(Stored data entries)
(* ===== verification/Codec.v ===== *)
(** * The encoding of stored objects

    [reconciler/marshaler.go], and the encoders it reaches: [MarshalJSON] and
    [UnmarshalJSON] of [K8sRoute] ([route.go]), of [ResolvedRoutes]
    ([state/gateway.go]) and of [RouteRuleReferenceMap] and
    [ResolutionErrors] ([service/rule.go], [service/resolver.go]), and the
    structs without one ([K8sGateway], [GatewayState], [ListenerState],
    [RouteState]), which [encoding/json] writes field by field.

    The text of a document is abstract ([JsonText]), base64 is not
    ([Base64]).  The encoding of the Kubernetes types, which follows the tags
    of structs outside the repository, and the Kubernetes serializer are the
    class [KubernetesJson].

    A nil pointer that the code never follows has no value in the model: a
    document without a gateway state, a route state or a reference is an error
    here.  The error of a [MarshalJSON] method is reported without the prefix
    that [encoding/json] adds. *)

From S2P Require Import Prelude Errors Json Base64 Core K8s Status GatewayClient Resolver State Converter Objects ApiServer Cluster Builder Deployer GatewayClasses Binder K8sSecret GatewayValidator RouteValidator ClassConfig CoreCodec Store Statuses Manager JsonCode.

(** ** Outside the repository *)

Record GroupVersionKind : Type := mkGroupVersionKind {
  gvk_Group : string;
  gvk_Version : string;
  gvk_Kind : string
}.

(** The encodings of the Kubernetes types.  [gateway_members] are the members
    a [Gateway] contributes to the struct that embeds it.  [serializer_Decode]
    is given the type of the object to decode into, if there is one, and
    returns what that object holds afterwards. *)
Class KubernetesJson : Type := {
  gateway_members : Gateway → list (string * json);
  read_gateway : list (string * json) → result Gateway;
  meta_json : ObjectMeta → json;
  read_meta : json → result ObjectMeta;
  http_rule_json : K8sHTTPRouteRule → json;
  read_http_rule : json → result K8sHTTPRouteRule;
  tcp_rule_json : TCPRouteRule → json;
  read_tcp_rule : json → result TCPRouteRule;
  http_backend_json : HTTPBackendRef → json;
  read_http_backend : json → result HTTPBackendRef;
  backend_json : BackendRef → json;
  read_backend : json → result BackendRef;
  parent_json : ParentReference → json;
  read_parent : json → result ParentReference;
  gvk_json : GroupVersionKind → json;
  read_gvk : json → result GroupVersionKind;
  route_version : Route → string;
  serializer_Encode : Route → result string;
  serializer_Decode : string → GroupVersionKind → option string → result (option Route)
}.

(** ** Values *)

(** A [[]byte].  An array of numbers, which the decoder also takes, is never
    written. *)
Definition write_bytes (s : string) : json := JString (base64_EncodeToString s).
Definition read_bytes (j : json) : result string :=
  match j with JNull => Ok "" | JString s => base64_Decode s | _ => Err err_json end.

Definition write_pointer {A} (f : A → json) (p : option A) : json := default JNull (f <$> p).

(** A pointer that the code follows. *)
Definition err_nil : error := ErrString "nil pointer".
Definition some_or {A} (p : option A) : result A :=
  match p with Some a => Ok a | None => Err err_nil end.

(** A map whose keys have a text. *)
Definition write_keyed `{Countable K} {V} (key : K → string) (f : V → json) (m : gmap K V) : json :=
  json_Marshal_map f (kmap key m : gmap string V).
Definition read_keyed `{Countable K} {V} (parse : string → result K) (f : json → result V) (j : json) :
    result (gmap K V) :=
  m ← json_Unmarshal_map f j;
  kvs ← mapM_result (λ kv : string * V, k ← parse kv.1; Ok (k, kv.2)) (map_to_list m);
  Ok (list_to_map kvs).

→ Your instructions:
Having found the line with "m ← json_Unmarshal_map f j;", transcribe it and each line after it to the end of the entries, with no other lines.

→ Result:
  m ← json_Unmarshal_map f j;
  kvs ← mapM_result (λ kv : string * V, k ← parse kv.1; Ok (k, kv.2)) (map_to_list m);
  Ok (list_to_map kvs).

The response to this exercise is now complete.